Reading Lady Beware, an historical romance by Jo Beverley. She loves historical romance. Twenty-five or thirty years ago she worked at a store setting up magazines and books and discovered the genre.

Her favorite historical romance writer is Beatrice Small. She writes in a way that is not happily ever after and the historical facts, she says, are awesome. Of Small's books, All My Sweet Tomorrows, which is set in England in the 1500's, is the best.

She does read contemporary romance, but it has to be really good, for example, books by Susan Wiggs, who writes entertaining real situations, things that can actually happen.
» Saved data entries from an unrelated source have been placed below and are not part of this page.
Lemma SFdiv_opp_l (x y : spec_float) :
  SFdiv prec emax (SFopp x) y = SFopp (SFdiv prec emax x y).
Proof.
  destruct x as [sx|sx| |sx mx ex], y as [sy|sy| |sy my ey]; cbn [SFdiv SFopp];
    rewrite ?xorb_negb_l; try reflexivity.
  destruct (SFdiv_core_binary prec emax (Z.pos mx) ex (Z.pos my) ey) as [[mz ez] lz].
  apply binary_round_aux_opp.
Qed.

Lemma binary_normalize_opp (m e : Z) :
  binary_normalize prec emax (- m) e false = binary_normalize prec emax m e false \/
  binary_normalize prec emax (- m) e false = SFopp (binary_normalize prec emax m e false).
Proof.
  destruct m as [|p|p]; [left; reflexivity| |]; right;
    change (- Z.pos p)%Z with (Z.neg p) || change (- Z.neg p)%Z with (Z.pos p);
    unfold binary_normalize, binary_round;
    destruct (shl_align p e _) as [mz ez].
  - apply (binary_round_aux_opp false).
  - rewrite (binary_round_aux_opp false).
    destruct (binary_round_aux prec emax false (Z.pos mz) ez loc_Exact) as [[]|[]| |[] ? ?];
      reflexivity.
Qed.

(** [y - x] is [x - y] with the sign flipped, or the same value (a NaN, or
    the zero of an exact cancellation). *)
Lemma SFsub_swap (x y : spec_float) :
  SFsub prec emax y x = SFsub prec emax x y \/
  SFsub prec emax y x = SFopp (SFsub prec emax x y).
Proof.
  destruct x as [sx|sx| |sx mx ex], y as [sy|sy| |sy my ey]; cbn [SFsub SFopp];
    try (left; reflexivity); try (right; reflexivity);
    try (destruct sx, sy; (left; reflexivity) || (right; reflexivity)).
  rewrite (Z.min_comm ey ex).
  set (a := cond_Zopp sx _). set (b := cond_Zopp sy _).
  replace (b - a)%Z with (- (a - b))%Z by lia.
  apply binary_normalize_opp.
Qed.

End SpecFloatSigns.

Section FloatSigns.
Local Open Scope float_scope.

Lemma mul_opp_l (x y : float) : - x * y = - (x * y).
Proof.
  apply Prim2SF_inj. rewrite mul_spec, !opp_spec, mul_spec. apply SFmul_opp_l.
Qed.

Lemma mul_opp_r (x y : float) : x * - y = - (x * y).
Proof.
  apply Prim2SF_inj. rewrite mul_spec, !opp_spec, mul_spec. apply SFmul_opp_r.
Qed.

Lemma opp_involutive (x : float) : - - x = x.
Proof.
  apply Prim2SF_inj. rewrite !opp_spec. destruct (Prim2SF x) as [[]|[]| |[] ? ?]; reflexivity.
Qed.

Lemma mul_opp_opp (x y : float) : - x * - y = x * y.
Proof. rewrite mul_opp_l, mul_opp_r. apply opp_involutive. Qed.

Lemma mul_comm (x y : float) : x * y = y * x.
Proof. apply Prim2SF_inj. rewrite !mul_spec. apply SFmul_comm. Qed.

Lemma div_opp_l (x y : float) : - x / y = - (x / y).
Proof.
  apply Prim2SF_inj. rewrite div_spec, !opp_spec, div_spec. apply SFdiv_opp_l.
Qed.

Lemma sub_swap (x y : float) : y - x = x - y \/ y - x = - (x - y).
Proof.
  destruct (SFsub_swap prec emax (Prim2SF x) (Prim2SF y)) as [H|H]; [left|right];
    apply Prim2SF_inj; rewrite ?opp_spec, !sub_spec; exact H.
Qed.

End FloatSigns.

(** ** Binary64 arithmetic: no overflow *)

Section SpecFloatBounds.
Local Open Scope Z_scope.

Lemma digits2_pos_size (p : positive) : digits2_pos p = Pos.size p.
Proof. induction p; simpl; congruence. Qed.

Lemma Zdigits2_log2 (m : Z) : 0 < m -> Zdigits2 m = Z.log2 m + 1.
Proof.
  destruct m as [|p|p]; try lia. intros _. cbn [Zdigits2].
  rewrite digits2_pos_size. destruct p; cbn [Pos.size Z.log2]; lia.
Qed.

Lemma Zdigits2_nonneg (m : Z) : 0 <= Zdigits2 m.
Proof. destruct m; cbn [Zdigits2]; lia. Qed.

Lemma Zdigits2_mono (a b : Z) : 0 <= a <= b -> Zdigits2 a <= Zdigits2 b.
Proof.
  intros H. destruct (Z.eq_dec a 0) as [->|Ha]; [apply Zdigits2_nonneg|].
  rewrite !Zdigits2_log2 by lia. pose proof (Z.log2_le_mono a b). lia.
Qed.

Lemma Zdigits2_succ (a : Z) : 0 <= a -> Zdigits2 (a + 1) <= Zdigits2 a + 1.
Proof.
  intros H. destruct (Z.eq_dec a 0) as [->|Ha]; [reflexivity|].
  rewrite !Zdigits2_log2 by lia. pose proof (Z.log2_succ_le a) as Hs.
  rewrite <- !Z.add_1_r in Hs. lia.
Qed.

Lemma Zdigits2_mul (a b : Z) : 0 < a -> 0 < b -> Zdigits2 (a * b) <= Zdigits2 a + Zdigits2 b.
Proof.
  intros Ha Hb. rewrite !Zdigits2_log2 by lia.
  pose proof (Z.log2_mul_above a b). lia.
Qed.

Lemma Zdigits2_shiftl (a s : Z) : 0 < a -> 0 <= s -> Zdigits2 (Z.shiftl a s) = Zdigits2 a + s.
Proof.
  intros Ha Hs.
  assert (0 < Z.shiftl a s) by (rewrite Z.shiftl_mul_pow2 by lia; nia).
  rewrite !Zdigits2_log2 by lia. rewrite Z.log2_shiftl by lia. lia.
Qed.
How has reading affected her life? One word--food. Or, in two--Seven courses. Romance novels, known for their elaborate descriptions don't stop with the love scenes, but include details of landscaping, furniture, fashion, and, her favorite, elaborate meals of the time period, be it 18th Century Scotland or wherever.

Her children have grown up and moved away, so now she just cooks for her husband, but, when they were living at home, she and her daughters would cook together. How many twenty-five year olds, she asks, know how to bake their own bread?

One of her specialties is Beef Wellington, complete with the puff pastry, which she knows how to make by scratch, but sometimes buys because it's just as good. She starts her meals off with appetizers, then maybe a cream based soup, a salad, the main course...

Back in the 70s in Oakland, she helped her mother, an "off and on single mom" and mother of nine, bake pies in a cafe. She was a really hard work, she said, and their life was always interesting.

She is considering writing a memoir. If you do, please keep me posted. And, thanks for sharing with me!